Ахматова часто жаловалась на то, что читатель не замечает дат и посвящений, сопровождающих стихи, которые нередко оказываются ключом к ее жизни. Она не написала книг о своей эпохе. Остались лишь записки, фрагменты воспоминаний о тех временах, когда она жила, опубликованные под названием «Страницы из дневника». Ей было вполне достаточно стихов. Они были ее жизнеописанием, воспоминанием, иногда иллюзией и миражом, и часто становились ее собственной мифологией.

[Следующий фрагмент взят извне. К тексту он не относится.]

(** The timer chain stops: the fuel needed is bounded by the rounds left. *)
Lemma run_terminates fuel s :
  (Z.to_nat (max_retries + 1 - num_retries s) < fuel)%nat ->
  exists r, run w max_retries fuel s = Some r.
Proof.
  revert s. induction fuel as [|fuel IH]; intros s Hfuel; [lia|].
  simpl. destruct (Z.ltb_spec max_retries (num_retries s)) as [Hlt|Hle].
  - rewrite checkFiles_exhausted by done. eauto.
  - pose proof (checkFiles_round s Hle) as H. cbv zeta in H.
    destruct (checkFiles w max_retries s) as [s1 again].
    destruct H as (_ & _ & Hn & _).
    destruct again; [|eauto]. apply IH. lia.
Qed.

(** Invariant of the chain: it ends with exactly one call of [resolve] or
    [reject], the former with an empty watching set, the latter with the
    budget exhausted; [num_retries] counts the rounds performed. *)
Lemma run_outcome fuel s r :
  run w max_retries fuel s = Some r ->
  settles s = [] ->
  num_retries s <= max_retries + 1 ->
  (num_retries s <= max_retries \/ filesToWatch s ≠ []) ->
  ((settles r = [DoResolve] /\ filesToWatch r = [] /\
    num_retries s < num_retries r <= max_retries + 1) \/
   (settles r = [DoReject "Error waiting for input files"] /\ filesToWatch r ≠ [] /\
    num_retries r = max_retries + 1)) /\
  count is_round (trace r)
    = (count is_round (trace s) + Z.to_nat (num_retries r - num_retries s))%nat.
Proof.
  revert s. induction fuel as [|fuel IH]; intros s Hrun Hset Hub Hinv; [done|].
  simpl in Hrun. destruct (Z.ltb_spec max_retries (num_retries s)) as [Hlt|Hle].
  - rewrite checkFiles_exhausted in Hrun by done. injection Hrun as <-. simpl.
    rewrite Hset, count_app. unfold count at 2. simpl. split; [right|lia].
    repeat split; [|lia]. destruct Hinv; [lia|done].
  - pose proof (checkFiles_round s Hle) as H. cbv zeta in H.
    destruct (checkFiles w max_retries s) as [s1 again].
    destruct H as (Hw & _ & Hn & _ & Hc & Ht & Hf).
    destruct again.
    + destruct (Ht eq_refl) as [Hne Hs].
      destruct (IH s1 Hrun) as [Hout Hcount]; [congruence|lia|by right|].
      split; [|lia].
      destruct Hout as [(? & ? & ?)|(? & ? & ?)]; [left|right]; repeat split; try done; lia.
    + injection Hrun as <-. destruct (Hf eq_refl) as [He Hs].
      split; [left|lia]. rewrite Hs, Hset. repeat split; try done; lia.
Qed.

(** If no watched file ever appears and one of them has a non-empty name,
    the chain ends with [reject]. *)
Lemma run_never_appearing fuel s r :
  run w max_retries fuel s = Some r ->
  settles s = [] ->
  (forall n i f, In f (filesToWatch s) -> existsSync w n i f = false) ->
  (exists f, In f (filesToWatch s) /\ Js.truthy f = true) ->
  settles r = [DoReject "Error waiting for input files"].
Proof.
  revert s. induction fuel as [|fuel IH]; intros s Hrun Hset Hnever Hsome; [done|].
  simpl in Hrun. destruct (Z.ltb_spec max_retries (num_retries s)) as [Hlt|Hle].
  - rewrite checkFiles_exhausted in Hrun by done. injection Hrun as <-. simpl.
    by rewrite Hset.
  - pose proof (checkFiles_round s Hle) as H. cbv zeta in H.
    destruct (checkFiles w max_retries s) as [s1 again].
    destruct H as (Hw & _ & _ & _ & _ & Ht & Hf).
    assert (Hkeep : exists f, In f (filesToWatch s1) /\ Js.truthy f = true).
    { destruct Hsome as (f & Hin & Htr). exists f. split; [|done].
      rewrite Hw. destruct (In_nth_error _ _ Hin) as [j Hj].
      apply ifilter_In. exists j. split; [done|].
      unfold still_missing. by rewrite (Hnever _ _ f Hin), Htr. }
    destruct again.
    + destruct (Ht eq_refl) as [_ Hs]. apply (IH s1 Hrun); [congruence| |done].
      intros n i f Hin. apply Hnever. rewrite Hw in Hin.
      by apply filter_still_missing_in in Hin as [? _].
    + destruct (Hf eq_refl) as [He _]. destruct Hkeep as (f & Hin & _).
      rewrite He in Hin. destruct Hin.
  Qed.

(** Along the chain only files of the current watching set are checked. *)
Lemma run_checks fuel s r :
  run w max_retries fuel s = Some r ->
  exists later, checked (trace r) = checked (trace s) ++ later /\
                forall f, In f later -> In f (filesToWatch s).
Proof.
  revert s. induction fuel as [|fuel IH]; intros s Hrun; [done|].
  simpl in Hrun. destruct (Z.ltb_spec max_retries (num_retries s)) as [Hlt|Hle].
  - rewrite checkFiles_exhausted in Hrun by done. injection Hrun as <-. simpl.
    exists []. rewrite checked_app, !app_nil_r. by split.
  - pose proof (checkFiles_round s Hle) as H. cbv zeta in H.
    destruct (checkFiles w max_retries s) as [s1 again].
    destruct H as (Hw & _ & _ & Hchk & _).
    destruct again.
    + destruct (IH s1 Hrun) as (later & Hl & Hsub).
      exists (filesToWatch s ++ later). rewrite Hl, Hchk, app_assoc. split; [done|].
      intros f [Hin|Hin]%in_app_or; [done|].
      apply Hsub in Hin. rewrite Hw in Hin.
      by apply filter_still_missing_in in Hin as [? _].
    + injection Hrun as <-. exists (filesToWatch s). by rewrite Hchk.
Qed.

End WaiterFacts.

Section WaiterClaims.
Import Waiter.

(** C4 (amended): for every file list and every [max_retries >= 0],
    [waitForInputs] terminates with exactly one call of [resolve] or
    [reject]: success with an empty watching set, or failure with the
    retry budget exhausted and files still watched; and when at least one
    file has a non-empty name and none of the files ever appears, it fails
    after exactly [max_retries + 1] file-check rounds. *)
Theorem waitForInputs_one_outcome (w : World) (files : list string) (max_retries : Z) :
  0 <= max_retries ->
  exists r, waitForInputs w files max_retries = Some r /\
    ((promise r = Js.Resolved tt /\ settles r = [DoResolve] /\
      filesToWatch r = [] /\ num_retries r <= max_retries + 1) \/
     (promise r = Js.Rejected "Error waiting for input files" /\
      settles r = [DoReject "Error waiting for input files"] /\
      filesToWatch r ≠ [] /\ max_retries < num_retries r)) /\
    count is_round (trace r) = Z.to_nat (num_retries r) /\
    ((exists f, In f files /\ Js.truthy f = true) ->
     (forall n i f, In f files -> existsSync w n i f = false) ->
     promise r = Js.Rejected "Error waiting for input files" /\
     count is_round (trace r) = Z.to_nat (max_retries + 1)).
Proof.
  intros Hmax. unfold waitForInputs.
  destruct (run_terminates w max_retries (fuel_for max_retries) (init files)) as [r Hr].
  { unfold fuel_for, init; simpl. lia. }
  exists r. split; [done|].
  destruct (run_outcome w max_retries _ _ _ Hr) as [Hout Hcount];
    [done | simpl; lia | left; simpl; lia |].
  simpl in Hcount. rewrite Z.sub_0_r in Hcount.
  split; [|split; [done|]].
  - unfold promise.
    destruct Hout as [(Hs & ? & ?)|(Hs & ? & ?)]; rewrite Hs; [left|right];
      repeat split; try done; lia.
  - intros Hsome Hnever.
    pose proof (run_never_appearing w max_retries _ _ _ Hr eq_refl Hnever Hsome) as Hrej.
    unfold promise. rewrite Hrej. split; [done|].
    destruct Hout as [(Hs & _)|(_ & _ & Hn)]; [congruence|].
    by rewrite Hcount, Hn.
Qed.

Lemma waitForInputs_one_outcome_witness :
  0 <= 2 /\
  exists r, waitForInputs (Scenario.world_exiting 0) ["in.dat"] 2 = Some r /\
    promise r = Js.Rejected "Error waiting for input files" /\
    count is_round (trace r) = 3%nat.
Proof.
  split; [lia|].
  destruct (waitForInputs_one_outcome (Scenario.world_exiting 0) ["in.dat"] 2)
    as (r & Hr & _ & _ & Hnever); [lia|].
  exists r. split; [exact Hr|].
  apply Hnever.
  - exists "in.dat". split; [by left | reflexivity].
  - intros n i f _. reflexivity.
Defined.

(** C4, as stated, fails on the one-file list whose only name is empty
    and on the empty list: no file ever appears, yet the wait succeeds
    after a single round instead of failing after [max_retries + 1]. *)
Lemma waitForInputs_succeeds_without_files :
  let w := Scenario.world_exiting 0 in
  (forall n i f, In f [""] -> existsSync w n i f = false) /\
  option_map (fun r => (promise r, count is_round (trace r))) (waitForInputs w [""] 3)
    = Some (Js.Resolved tt, 1%nat) /\
  option_map (fun r => (promise r, count is_round (trace r))) (waitForInputs w [] 3)
    = Some (Js.Resolved tt, 1%nat).
Proof. repeat split. Qed.

(** C5 (amended): in a round of [waitForInputs] exactly the entries of
    the watching set are existence-checked; a file observed to exist at an
    entry is added to the ready set in that round; and when that entry is
    the only one listing the file, the file leaves the watching set in that
    round and no later round checks it again: later rounds check only
    files still watched. *)
Theorem found_file_never_rechecked (w : World) (max_retries : Z)
    (s s1 : State) (again : bool) (i : nat) (f : string) :
  checkFiles w max_retries s = (s1, again) ->
  num_retries s <= max_retries ->
  checked (trace s1) = checked (trace s) ++ filesToWatch s /\
  (nth_error (filesToWatch s) i = Some f ->
   existsSync w (num_retries s) i f = true ->
   In f (filesReady s1) /\
   ((forall j, nth_error (filesToWatch s) j = Some f -> j = i) ->
    ~ In f (filesToWatch s1) /\
    forall fuel r, run w max_retries fuel s1 = Some r ->
      exists later, checked (trace r) = checked (trace s1) ++ later /\
                    ~ In f later /\
                    forall g, In g later -> In g (filesToWatch s1))).
Proof.
  intros Hstep Hle.
  pose proof (checkFiles_round w max_retries s Hle) as H. cbv zeta in H.
  rewrite Hstep in H. destruct H as (Hw & Hr & _ & Hchk & _).
  split; [exact Hchk|]. intros Hin Hex. split.
  { rewrite Hr. apply in_or_app. right. apply ifilter_In. by exists i. }
  intros Honce.
  assert (Hgone : ~ In f (filesToWatch s1)).
  { rewrite Hw. intros Hf.
    apply filter_still_missing_in in Hf as (_ & _ & j & Hj & Hno).
    apply Honce in Hj as ->. simpl in Hno. congruence. }
  split; [exact Hgone|].
  intros fuel r Hrun.
  destruct (run_checks w max_retries fuel s1 r Hrun) as (later & Hl & Hsub).
  exists later. repeat split; [exact Hl| |exact Hsub].
  intros Hf. apply Hgone. by apply Hsub.
Qed.

Lemma found_file_never_rechecked_witness :
  let w := Scenario.world_with_a in
  let s := init ["a.dat"; "b.dat"] in
  let s1 := fst (checkFiles w 1 s) in
  num_retries s <= 1 /\ nth_error (filesToWatch s) 0 = Some "a.dat" /\
  existsSync w (num_retries s) 0 "a.dat" = true /\
  checked (trace s1) = ["a.dat"; "b.dat"] /\
  In "a.dat" (filesReady s1) /\ ~ In "a.dat" (filesToWatch s1).
Proof.
  intros w s s1.
  assert (Hle : num_retries s <= 1) by (simpl; lia).
  assert (Hin : nth_error (filesToWatch s) 0 = Some "a.dat") by reflexivity.
  assert (Hex : existsSync w (num_retries s) 0 "a.dat" = true) by reflexivity.
  assert (Honce : forall j, nth_error (filesToWatch s) j = Some "a.dat" -> j = 0%nat).
  { intros [|[|[|j]]]; simpl; [done|discriminate|discriminate|discriminate]. }
  destruct (found_file_never_rechecked w 1 s s1 (snd (checkFiles w 1 s)) 0 "a.dat")
    as (Hchk & Hrest); [by destruct (checkFiles w 1 s) | exact Hle |].
  destruct (Hrest Hin Hex) as (Hready & Hlater).
  destruct (Hlater Honce) as (Hgone & _).
  exact (conj Hle (conj Hin (conj Hex (conj Hchk (conj Hready Hgone))))).
Defined.

(** C5, as stated, fails for a file that is listed twice: when [a.dat]
    appears between the checks of its two entries in the first round, the
    second entry finds it and moves it to the ready set, the first entry
    stays in the watching set, and the next round checks [a.dat] again. *)
Lemma duplicate_name_rechecked :
  let w := Cases.world_appearing in
  let s1 := fst (checkFiles w 3 (init ["a.dat"; "a.dat"])) in
  existsSync w 0 0 "a.dat" = false /\ existsSync w 0 1 "a.dat" = true /\
  checked (trace s1) = ["a.dat"; "a.dat"] /\
  filesReady s1 = ["a.dat"] /\ filesToWatch s1 = ["a.dat"] /\
  option_map (fun r => (promise r, checked (trace r))) (run w 3 4 s1)
    = Some (Js.Resolved tt, ["a.dat"; "a.dat"; "a.dat"]).
Proof. repeat split. Qed.

End WaiterClaims.

(** ** Process tree monitor *)

Section MonitorFacts.
Import Monitor.

Variable probeInterval : Z.
Variable pid : Z.

(** A successful sample is logged and the loop re-arms its timer. *)
Lemma sampler_continues_on_success k samples n ticks d :
  samples n = SampleOk d ->
  sampler probeInterval pid k samples n (S ticks) =
  fst (tick probeInterval pid k (SampleOk d)) ++ sampler probeInterval pid k samples (S n) ticks /\
  count is_timer (fst (tick probeInterval pid k (SampleOk d))) = 1%nat.
Proof. intros H. simpl. rewrite H. by destruct k. Qed.

(** C6 (amended): for every pid and every sampling kind, a sample that
    raises an error, process-not-found or any other, ends the sampling
    loop: one probe, no timer re-armed, nothing spawned, notified or sent
    to the store.  Not-found is silent for network-device sampling and
    leaves one console line for IO and usage sampling; any other error is
    silent for IO and network-device sampling and leaves one console line
    for usage sampling. *)
Theorem sampler_stops_on_error k samples n ticks e :
  samples n = SampleErr e ->
  let evs := sampler probeInterval pid k samples n (S ticks) in
  evs = EvProbe k pid ::
        match k, e with
        | IO, NotFound => [EvConsole (MProcessGone pid)]
        | IO, Other _ => []
        | NetDev, _ => []
        | Usage, _ => [EvConsole (MPidusageError (error_code e) pid)]
        end /\
  count is_probe evs = 1%nat /\ count is_timer evs = 0%nat /\
  count is_spawn evs = 0%nat /\ count is_notify evs = 0%nat /\
  count is_store evs = 0%nat.
Proof. intros H. simpl. rewrite H. by destruct k, e. Qed.

End MonitorFacts.

Lemma sampler_stops_on_error_witness :
  let samples := fun i : nat =>
    match i with
    | 2%nat => Monitor.SampleErr Monitor.NotFound
    | _ => Monitor.SampleOk "rchar: 1"
    end in
  samples 2%nat = Monitor.SampleErr Monitor.NotFound /\
  Monitor.sampler 2000 7 IO samples 2 (S 3) = [EvProbe IO 7; EvConsole (MProcessGone 7)] /\
  count is_timer (Monitor.sampler 2000 7 IO samples 2 (S 3)) = 0%nat.
Proof.
  intros samples.
  assert (H : samples 2%nat = Monitor.SampleErr Monitor.NotFound) by reflexivity.
  destruct (sampler_stops_on_error 2000 7 IO samples 2 3 Monitor.NotFound H)
    as (Hevs & _ & Htimer & _).
  exact (conj H (conj Hevs Htimer)).
Defined.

Три стихотворения для Николая Недоброво были написаны ею на протяжении трех лет. Первое, «Покорно мне воображенье…» было создано в Слепневе, в имении свекрови Анны Ахматовой, в июле 1913 года. Следующее, «Есть в близости людей заветная черта..» – в Петрограде в мае 1915 года, а третье, воспоминание об осеннем Павловске, – в Царском Селе, тоже в 1915 году. Николай Владимирович Недоброво, о котором она всегда помнила, был в дореволюционном Петербурге яркой личностью, поэтом, теоретиком искусства и драматургом. Он был автором критического разбора ее поэзии, опубликованного в 1915 году в журнале «Русская мысль», статьи, которую Ахматова до конца жизни считала наиболее проницательной. Даже через двадцать один год после его смерти Ахматова назовет эту статью потрясающей и пророческой. «Как же он сумел предвидеть беспощадность и жестокость будущего? Откуда он это знал? Это чудо. Ведь и тогда уже господствовало всеобщее убеждение, что все эти стишки это что – то необязательное – сантименты, слезки, капризы. Паркетное кокетство. (…) Недоброво, однако, увидел мой путь, мое будущее, предвидел и предсказал его, потому что хорошо меня знал».